## [ACTIVITY]
Only lines with the string "assert" should be returned from the data below.

───── DATASET EXTRACT ─────

(** A recovered key makes the signature valid. *)
Lemma recovered_valid (r s m v recid : Z) (y : Fp) :
  let R := Some (Zmod.of_Z secp_p (recovery_x r recid), y) in
  0 <= r < secp_n → r ≠ 0 → s ≠ 0 → (∃ w, (s * w) mod secp_n = 1) → recovery_x r recid < secp_p → in_group R → (r * v) mod secp_n = 1 →
  ecdsa_valid (combination R (v * s) (- (v * m))) m r s.
Proof.
  intros R Hr Er Es [w Hw] Hlt HR Hv. split; [exact Er|]. split; [exact Es|]. exists w. eexists _, y. split; [exact Hw|].
  split; [by apply recovered_combination|]. assert (0 <= recovery_x r recid) by (unfold recovery_x; destruct (negb _); unfold secp_n in *; lia).
  rewrite Zmod.unsigned_of_Z, (Z.mod_small _ secp_p) by lia. by apply recovery_x_mod.
Qed.

(** The nonce's point is the one that recovery lifts. *)
Lemma recovery_point (x y : Fp) (flip : bool) :
  let recid := 2 * Z.b2z (secp_n <=? Zmod.unsigned x) + Z.b2z (xorb (Z.odd (Zmod.unsigned y)) flip) in
  on_curve (Some (x, y)) →
  recovery_x (Zmod.unsigned x mod secp_n) recid = Zmod.unsigned x ∧
  Z.odd (Zmod.unsigned (if flip then Zmod.opp y else y)) = negb (recid .& 1 =? 0).
Proof.
  intros recid Hc. pose proof (unsigned_range x) as Rx. split.
  - unfold recovery_x. assert (negb (recid .& 2 =? 0) = (secp_n <=? Zmod.unsigned x)) as -> by (unfold recid; destruct (secp_n <=? _), (xorb _ _); reflexivity).
    destruct (Z.leb_spec secp_n (Zmod.unsigned x)); [|rewrite Z.mod_small; lia].
    replace (Zmod.unsigned x) with (Zmod.unsigned x - secp_n + 1 * secp_n) at 1 by lia. rewrite Z_mod_plus_full, Z.mod_small; [lia|]. unfold secp_p, secp_n in *. lia.
  - assert (negb (recid .& 1 =? 0) = xorb (Z.odd (Zmod.unsigned y)) flip) as -> by (unfold recid; destruct (secp_n <=? _), (xorb _ _); reflexivity).
    destruct flip; [|by rewrite xorb_false_r]. rewrite odd_opp, xorb_true_r by (by apply (no_two_torsion x)). reflexivity.
Qed.

Lemma recovered_key (d m k r s v : Z) (flip : bool) :
  ((if flip then - s else s) * k) mod secp_n = (r * d + m) mod secp_n → (r * v) mod secp_n = 1 →
  combination (if flip then point_neg (point_mul k generator) else point_mul k generator) (v * s) (- (v * m)) = point_mul d generator.
Proof.
  intros E Hv. assert (∀ k', (s * k') mod secp_n = (r * d + m) mod secp_n → combination (point_mul k' generator) (v * s) (- (v * m)) = point_mul d generator) as H.
  { intros k' E'. rewrite combination_generator. apply generator_mul_mod. replace (v * s * k' + - (v * m)) with (v * (s * k') - v * m) by lia.
    rewrite <- Zminus_mod_idemp_l, (mod_mul_l _ _ v E'), Zminus_mod_idemp_l. replace (v * (r * d + m) - v * m) with (r * v * d) by lia.
    by rewrite <- Zmult_mod_idemp_l, Hv, Z.mul_1_l. }
  destruct flip; [|by apply H]. rewrite <- (point_mul_opp generator generator_on_curve). apply H. rewrite <- E. f_equal. lia.
Qed.

Lemma sign_recover_spec (gctx : secp256k1_ecmult_gen_context) (ctx : ecmult_context) (d0 : gej) (pubkey : ge) (d m k : secp256k1_scalar) :
  gen_context_ok gctx → context_ok (fe := secp256k1_fe) ctx → gej_ok d0 → ge_ok pubkey → sc_ok d → sc_ok m → sc_ok k → sc_val d ≠ 0 → sc_val k ≠ 0 →
  ∃ ret r s recid, secp256k1_ecdsa_sig_sign gctx d m k = Some (ret, r, s, recid) ∧ sc_ok r ∧ sc_ok s ∧ (ret = true ↔ sc_val s ≠ 0) ∧ sc_val s <= secp_n / 2 ∧ 0 <= recid <= 3 ∧
    (ret = true → sc_val r ≠ 0 →
     ecdsa_valid (point_mul (sc_val d) generator) (sc_val m) (sc_val r) (sc_val s) ∧
     ∃ q, secp256k1_ecdsa_sig_recover ctx d0 r s pubkey m recid = Some (Some q) ∧ affine q (point_mul (sc_val d) generator)).
Proof.
  intros Hg Hctx Hd0 Hpk Hd Hm Hk Ed Ek. destruct (sig_sign_spec gctx d m k Hg Hd Hm Hk Ek) as (ret & r & s & recid & x & y & flip & E & Hr & Hs & EP & Vr & Es & Hret & Hlow & Eid).
  exists ret, r, s, recid. split; [exact E|]. split; [exact Hr|]. split; [exact Hs|]. split; [exact Hret|]. split; [exact Hlow|].
  split; [rewrite Eid; destruct (secp_n <=? _), (xorb _ _); cbn; lia|]. intros Hok Er. apply Hret in Hok as Hs0. split; [by apply (signed_valid _ _ (sc_val k) _ s x y flip)|].
  assert (on_curve (Some (x, y))) as Hc by (rewrite <- EP; apply point_mul_on_curve, generator_on_curve).
  destruct (recovery_point x y flip Hc) as [Hx Ho]. cbv zeta in Hx, Ho. rewrite <- Eid in Hx, Ho. rewrite <- Vr in Hx.
  set (R := if flip then point_neg (point_mul (sc_val k) generator) else point_mul (sc_val k) generator).
  assert (R = Some (Zmod.of_Z secp_p (recovery_x (sc_val r) recid), if flip then Zmod.opp y else y)) as ER.
  { unfold R. rewrite Hx, EP, Zmod.of_Z_unsigned. by destruct flip. }
  assert (in_group R) as HR.
  { unfold R. destruct flip; [rewrite <- (point_mul_opp generator generator_on_curve)|]; apply in_group_mul, in_group_generator. }
  pose proof (unsigned_range x) as Rx. rewrite ER in HR.
  destruct (sig_recover_spec ctx d0 r s m pubkey recid (if flip then Zmod.opp y else y) Hctx Hd0 Hpk Hr Hs Hm Er Hs0 ltac:(lia) HR Ho) as (v & q & Hv & -> & Hq).
  rewrite <- ER in Hq. unfold R in Hq. rewrite (recovered_key (sc_val d) _ _ (sc_val r) _ _ _ Es Hv) in Hq. destruct q as [q|]; [exists q; split; [reflexivity|apply Hq]|].
  exfalso. apply point_mul_infinity in Hq; [|exact in_group_generator|discriminate]. apply Z.mod_divide in Hq; [|done]. rewrite Z.mod_small in Hq; [by apply Ed|by apply sc_ok_range].
Qed.

(** ** Properties *)

(** C35: signing is sound and recovery undoes it.  With a nonce and a secret key that are not zero, signing returns; it reports success exactly if s is not
    zero, s is always at most half the order, and where it succeeds with an r that is not zero, verification of the signature under the public key accepts and recovery
    with the recovery id that signing returned gives the public key of the secret key. *)
Theorem ecdsa_sign_correct (gctx : secp256k1_ecmult_gen_context) (ctx : ecmult_context) (d0 : gej) (pub : ge) (d m k : secp256k1_scalar) :
  gen_context_ok gctx → context_ok (fe := secp256k1_fe) ctx → gej_ok d0 → sc_ok d → sc_ok m → sc_ok k → sc_val d ≠ 0 → sc_val k ≠ 0 →
  affine pub (point_mul (sc_val d) generator) →
  ∃ ret r s recid, secp256k1_ecdsa_sig_sign gctx d m k = Some (ret, r, s, recid) ∧ (ret = true ↔ sc_val s ≠ 0) ∧ sc_val s <= secp_n / 2 ∧ 0 <= recid <= 3 ∧
    (ret = true → sc_val r ≠ 0 →
     secp256k1_ecdsa_sig_verify ctx d0 r s pub m = Some true ∧
     ∃ q, secp256k1_ecdsa_sig_recover ctx d0 r s pub m recid = Some (Some q) ∧ affine q (point_mul (sc_val d) generator)).
Proof.
  intros Hg Hctx Hd0 Hd Hm Hk Ed Ek Hpub.
  destruct (sign_recover_spec gctx ctx d0 pub d m k Hg Hctx Hd0 (proj1 Hpub) Hd Hm Hk Ed Ek) as (ret & r & s & recid & E & Hr & Hs & Hret & Hlow & Hid & Hok).
  exists ret, r, s, recid. split; [exact E|]. split; [exact Hret|]. split; [exact Hlow|]. split; [exact Hid|]. intros H1 H2. destruct (Hok H1 H2) as [Hv Hq]. split; [|exact Hq].
  destruct (sig_verify_spec ctx d0 r s m pub (point_mul (sc_val d) generator) Hctx Hd0 Hr Hs Hm Hpub) as (b & -> & Hb); [apply in_group_mul, in_group_generator| |f_equal; by apply Hb].
  intros H0. apply point_mul_infinity in H0; [|exact in_group_generator|discriminate]. apply Z.mod_divide in H0; [|done]. rewrite Z.mod_small in H0; [by apply Ed|by apply sc_ok_range].
Qed.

─────

## [RESULT BELOW]
  split; [by apply recovered_combination|]. assert (0 <= recovery_x r recid) by (unfold recovery_x; destruct (negb _); unfold secp_n in *; lia).
  - unfold recovery_x. assert (negb (recid .& 2 =? 0) = (secp_n <=? Zmod.unsigned x)) as -> by (unfold recid; destruct (secp_n <=? _), (xorb _ _); reflexivity).
  - assert (negb (recid .& 1 =? 0) = xorb (Z.odd (Zmod.unsigned y)) flip) as -> by (unfold recid; destruct (secp_n <=? _), (xorb _ _); reflexivity).
  intros E Hv. assert (∀ k', (s * k') mod secp_n = (r * d + m) mod secp_n → combination (point_mul k' generator) (v * s) (- (v * m)) = point_mul d generator) as H.
  assert (on_curve (Some (x, y))) as Hc by (rewrite <- EP; apply point_mul_on_curve, generator_on_curve).
  assert (R = Some (Zmod.of_Z secp_p (recovery_x (sc_val r) recid), if flip then Zmod.opp y else y)) as ER.
  assert (in_group R) as HR.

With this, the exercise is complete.